(INFORMATION SHOWN Opens)
(** What was ordered, by whom and for how much: the order document without
    its status, its payment and its last update. *)
Definition order_core (o : Order.t)
  : string * list OrderItem.t * float * string * Address.t * string * string
    * Z * option string :=
  (Order.user_id o, Order.items o, Order.amount o, Order.currency o,
   Order.address o, Order.payment_provider o, Order.payment_order_id o,
   Order.created_at o, Order.coupon o).

(** One cart document per user. *)
Definition one_cart_per_user (cs : list CartDoc.t) : Prop :=
  NoDup (map CartDoc.user_id cs).

(** A cart collection with the cart of one user. *)
Definition carts0 : list CartDoc.t :=
  [CartDoc.mk "0000000000000000000000a1" "alice"
     [CartItem.mk Fixture.idA 2] (Some 1699999999%Z)].

(** *** Accounts: [hash_password], [register] and [login] *)

(** SHA-256 (FIPS 180-4) on bytes, words being integers below 2^32. *)
Module Sha256.

Definition w32 (x : Z) : Z := Z.land x 4294967295.

Definition rotr (n : Z) (x : Z) : Z :=
  Z.lor (Z.shiftr x n) (w32 (Z.shiftl x (32 - n))).

Definition xor3 (a b c : Z) : Z := Z.lxor (Z.lxor a b) c.

Definition Ch (x y z : Z) : Z :=
  Z.lxor (Z.land x y) (Z.land (Z.lxor x 4294967295) z).

Definition Maj (x y z : Z) : Z :=
  xor3 (Z.land x y) (Z.land x z) (Z.land y z).

Definition Sigma0 (x : Z) : Z := xor3 (rotr 2 x) (rotr 13 x) (rotr 22 x).
Definition Sigma1 (x : Z) : Z := xor3 (rotr 6 x) (rotr 11 x) (rotr 25 x).
Definition sigma0 (x : Z) : Z := xor3 (rotr 7 x) (rotr 18 x) (Z.shiftr x 3).
Definition sigma1 (x : Z) : Z := xor3 (rotr 17 x) (rotr 19 x) (Z.shiftr x 10).

Definition K : list Z :=
  [
   1116352408; 1899447441; 3049323471; 3921009573; 961987163; 1508970993;
   2453635748; 2870763221; 3624381080; 310598401; 607225278; 1426881987;
   1925078388; 2162078206; 2614888103; 3248222580; 3835390401; 4022224774;
   264347078; 604807628; 770255983; 1249150122; 1555081692; 1996064986;
   2554220882; 2821834349; 2952996808; 3210313671; 3336571891; 3584528711;
   113926993; 338241895; 666307205; 773529912; 1294757372; 1396182291;
   1695183700; 1986661051; 2177026350; 2456956037; 2730485921; 2820302411;
   3259730800; 3345764771; 3516065817; 3600352804; 4094571909; 275423344;
   430227734; 506948616; 659060556; 883997877; 958139571; 1322822218;
   1537002063; 1747873779; 1955562222; 2024104815; 2227730452; 2361852424;
   2428436474; 2756734187; 3204031479; 3329325298
  ]%Z.

Definition H0 : list Z :=
  [
   1779033703; 3144134277; 1013904242; 2773480762;
   1359893119; 2600822924; 528734635; 1541459225
  ]%Z.

(** The message with its padding: a 1 bit, zeros, and the bit length on
    eight bytes, up to a multiple of 64 bytes. *)
Definition pad (msg : list Z) : list Z :=
  let len := Z.of_nat (List.length msg) in
  let zeros := Z.to_nat ((55 - len) mod 64) in
  let bits := (8 * len)%Z in
  msg ++ [128%Z] ++ repeat 0%Z zeros
      ++ map (fun i => Z.land (Z.shiftr bits (8 * (7 - Z.of_nat i))) 255)
           (seq 0 8).

(** Big-endian words of a byte list. *)
Fixpoint words (bytes : list Z) : list Z :=
  match bytes with
  | a :: b :: c :: d :: rest =>
      (Z.shiftl a 24 + Z.shiftl b 16 + Z.shiftl c 8 + d)%Z :: words rest
  | _ => []
  end.

(** The message schedule, most recent word first: [n] more words after the
    sixteen of the block. *)
Fixpoint schedule (n : nat) (w : list Z) : list Z :=
  match n with
  | O => w
  | S n' =>
      schedule n'
        (w32 (sigma1 (nth 1 w 0) + nth 6 w 0 + sigma0 (nth 14 w 0) + nth 15 w 0)%Z
         :: w)
  end.

(** One round on the working variables [a; b; c; d; e; f; g; h]. *)
Definition round (s : list Z) (kw : Z * Z) : list Z :=
  match s with
  | [a; b; c; d; e; f; g; h] =>
      let t1 := (h + Sigma1 e + Ch e f g + fst kw + snd kw)%Z in
      let t2 := (Sigma0 a + Maj a b c)%Z in
      [w32 (t1 + t2); a; b; c; w32 (d + t1); e; f; g]
  | _ => s
  end.

Fixpoint chunks (n : nat) (ws : list Z) : list (list Z) :=
  match n with
  | O => []
  | S n' =>
      match ws with
      | [] => []
      | _ => firstn 16 ws :: chunks n' (skipn 16 ws)
      end
  end.

(** The compression of one block of sixteen words into the hash value. *)
Definition compress (h : list Z) (block : list Z) : list Z :=
  let w := rev (schedule 48 (rev block)) in
  map (fun p => w32 (fst p + snd p)) (combine h (fold_left round (combine K w) h)).

Definition digest (msg : list Z) : list Z :=
  let ws := words (pad msg) in
  fold_left compress (chunks (List.length ws) ws) H0.

Definition hex_digit (n : Z) : ascii :=
  ascii_of_N (Z.to_N (if n <? 10 then 48 + n else 87 + n))%Z.

(** The eight hexadecimal digits of a word. *)
Definition hex_word (w : Z) : string :=
  fold_right
    (fun i acc => String (hex_digit (Z.land (Z.shiftr w (4 * Z.of_nat i)) 15)) acc)
    EmptyString [7; 6; 5; 4; 3; 2; 1; 0]%nat.

Definition hexdigest (msg : list Z) : string :=
  fold_right (fun w acc => (hex_word w ++ acc)%string) EmptyString (digest msg).

End Sha256.

(** [str.encode()]: the bytes of a string (strings are kept as their UTF-8
    bytes). *)
Definition encode (s : string) : list Z :=
  map (fun c => Z.of_N (N_of_ascii c)) (list_ascii_of_string s).

(** [hash_password] of src/main.py *)
Definition hash_password (pw : string) : string :=
  Sha256.hexdigest (encode pw).

Module RegisterBody.
Record t : Type := mk {
  name : string;
  email : string;
  password : string;
  phone : option string
}.
End RegisterBody.

Module LoginBody.
Record t : Type := mk { email : string; password : string }.
End LoginBody.

(** A user document: [register] writes all the fields, the accounts that
    the one-time-password route creates have neither "password_hash" nor
    "is_admin". *)
Module UserDoc.
Record t : Type := mk {
  _id : ObjectId.t;
  name : string;
  email : string;
  password_hash : option string;
  phone : option string;
  is_admin : option bool;
  is_active : bool;
  created_at : Z;
  updated_at : Z
}.
End UserDoc.

(** The answer of [register] and [login]. *)
Module AuthView.
Record t : Type := mk { token : string; user_id : string; name : string }.
End AuthView.

(** [db["user"].find_one({"email": email})] *)
Fixpoint find_user (us : list UserDoc.t) (email : string) : option UserDoc.t :=
  match us with
  | [] => None
  | u :: us' =>
      if String.eqb (UserDoc.email u) email then Some u else find_user us' email
  end.

(** [register]; the two clock readings and the identifier the driver draws
    are given. *)
Definition register (now_created now_updated : Z) (inserted_id : ObjectId.t)
  (body : RegisterBody.t) : St (list UserDoc.t) AuthView.t :=
  fun us =>
    match find_user us (RegisterBody.email body) with
    | Some _ => (us, inl (Py.HTTPException 400 "Email already registered"))
    | None =>
        (us ++ [UserDoc.mk inserted_id (RegisterBody.name body)
                  (RegisterBody.email body)
                  (Some (hash_password (RegisterBody.password body)))
                  (RegisterBody.phone body) (Some false) true
                  now_created now_updated],
         inr (AuthView.mk (ObjectId.to_str inserted_id)
                (ObjectId.to_str inserted_id) (RegisterBody.name body)))
    end.

(** [user.get("password_hash") != hash_password(body.password)] *)
Definition hash_differs (stored : option string) (pw : string) : bool :=
  match stored with
  | Some h => negb (String.eqb h (hash_password pw))
  | None => true
  end.

(** [login] *)
Definition login (body : LoginBody.t) : St (list UserDoc.t) AuthView.t :=
  fun us =>
    match find_user us (LoginBody.email body) with
    | None => (us, inl (Py.HTTPException 401 "Invalid credentials"))
    | Some u =>
        if hash_differs (UserDoc.password_hash u) (LoginBody.password body)
        then (us, inl (Py.HTTPException 401 "Invalid credentials"))
        else (us, inr (AuthView.mk (ObjectId.to_str (UserDoc._id u))
                         (ObjectId.to_str (UserDoc._id u)) (UserDoc.name u)))
    end.

(** A user collection with one registered account and one account created
    by the one-time-password route. *)
Definition users0 : list UserDoc.t :=
  [UserDoc.mk "0000000000000000000000b1" "Ann" "ann@example.com"
     (Some (hash_password "hunter2")) None (Some false) true
     1699999000 1699999000;
   UserDoc.mk "0000000000000000000000b2" "User" "5550100@example.com"
     None (Some "5550100") None true 1699999100 1699999100].

(** *** Products: [admin_create_product], [get_product] and
    [admin_delete_product] *)

(** A [Dict[str, str]], as the pairs of its keys and values. *)
Definition dict : Type := list (string * string).

(** [d.get(key)] *)
Fixpoint dict_get (d : dict) (key : string) : option string :=
  match d with
  | [] => None
  | (k, v) :: d' => if String.eqb k key then Some v else dict_get d' key
  end.

Module ProductBody.
Record t : Type := mk {
  title : string;
  slug : string;
  description : option string;
  price : float;
  sale_price : option float;
  currency : string;
  category : string;
  brand : option string;
  stock : Z;
  images : list dict;
  specs : dict;
  featured : bool;
  tags : list string
}.
End ProductBody.

(** A product document in full. *)
Module ProductDoc.
Record t : Type := mk {
  _id : ObjectId.t;
  title : string;
  slug : string;
  description : option string;
  price : Py.num;
  sale_price : option Py.num;
  currency : string;
  category : string;
  brand : option string;
  stock : Z;
  images : list dict;
  specs : dict;
  featured : bool;
  tags : list string;
  rating : float;
  rating_count : Z;
  created_at : Z;
  updated_at : Z
}.
End ProductDoc.

(** The product as the checkout reads it. *)
Definition product_of (p : ProductDoc.t) : Product.t :=
  Product.mk (ProductDoc.title p) (ProductDoc.price p) (ProductDoc.sale_price p)
    (map (fun d => ProductImage.mk (dict_get d "url") (dict_get d "alt"))
       (ProductDoc.images p)).

(** The product collection as the checkout sees it. *)
Definition catalogue_of (docs : list ProductDoc.t)
  : list (ObjectId.t * Product.t) :=
  map (fun p => (ProductDoc._id p, product_of p)) docs.

(** The document [admin_create_product] inserts: the dumped body with the
    rating fields and the two clock readings. *)
Definition product_doc (now_created now_updated : Z) (inserted_id : ObjectId.t)
  (body : ProductBody.t) : ProductDoc.t :=
  ProductDoc.mk inserted_id (ProductBody.title body) (ProductBody.slug body)
    (ProductBody.description body) (Py.Float (ProductBody.price body))
    (option_map Py.Float (ProductBody.sale_price body))
    (ProductBody.currency body) (ProductBody.category body)
    (ProductBody.brand body) (ProductBody.stock body) (ProductBody.images body)
    (ProductBody.specs body) (ProductBody.featured body) (ProductBody.tags body)
    0%float 0%Z now_created now_updated.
(INFORMATION SHOWN Closes)
• TASK DIRECTIONS
Would you retype exactly the lines above, from the line with "(us ++ [UserDoc.mk" to the line with "(** [d.get(key)] *)", with both end lines kept and nothing more?

• REPLY TO THE EXERCISE
        (us ++ [UserDoc.mk inserted_id (RegisterBody.name body)
                  (RegisterBody.email body)
                  (Some (hash_password (RegisterBody.password body)))
                  (RegisterBody.phone body) (Some false) true
                  now_created now_updated],
         inr (AuthView.mk (ObjectId.to_str inserted_id)
                (ObjectId.to_str inserted_id) (RegisterBody.name body)))
    end.

(** [user.get("password_hash") != hash_password(body.password)] *)
Definition hash_differs (stored : option string) (pw : string) : bool :=
  match stored with
  | Some h => negb (String.eqb h (hash_password pw))
  | None => true
  end.

(** [login] *)
Definition login (body : LoginBody.t) : St (list UserDoc.t) AuthView.t :=
  fun us =>
    match find_user us (LoginBody.email body) with
    | None => (us, inl (Py.HTTPException 401 "Invalid credentials"))
    | Some u =>
        if hash_differs (UserDoc.password_hash u) (LoginBody.password body)
        then (us, inl (Py.HTTPException 401 "Invalid credentials"))
        else (us, inr (AuthView.mk (ObjectId.to_str (UserDoc._id u))
                         (ObjectId.to_str (UserDoc._id u)) (UserDoc.name u)))
    end.

(** A user collection with one registered account and one account created
    by the one-time-password route. *)
Definition users0 : list UserDoc.t :=
  [UserDoc.mk "0000000000000000000000b1" "Ann" "ann@example.com"
     (Some (hash_password "hunter2")) None (Some false) true
     1699999000 1699999000;
   UserDoc.mk "0000000000000000000000b2" "User" "5550100@example.com"
     None (Some "5550100") None true 1699999100 1699999100].

(** *** Products: [admin_create_product], [get_product] and
    [admin_delete_product] *)

(** A [Dict[str, str]], as the pairs of its keys and values. *)
Definition dict : Type := list (string * string).

(** [d.get(key)] *)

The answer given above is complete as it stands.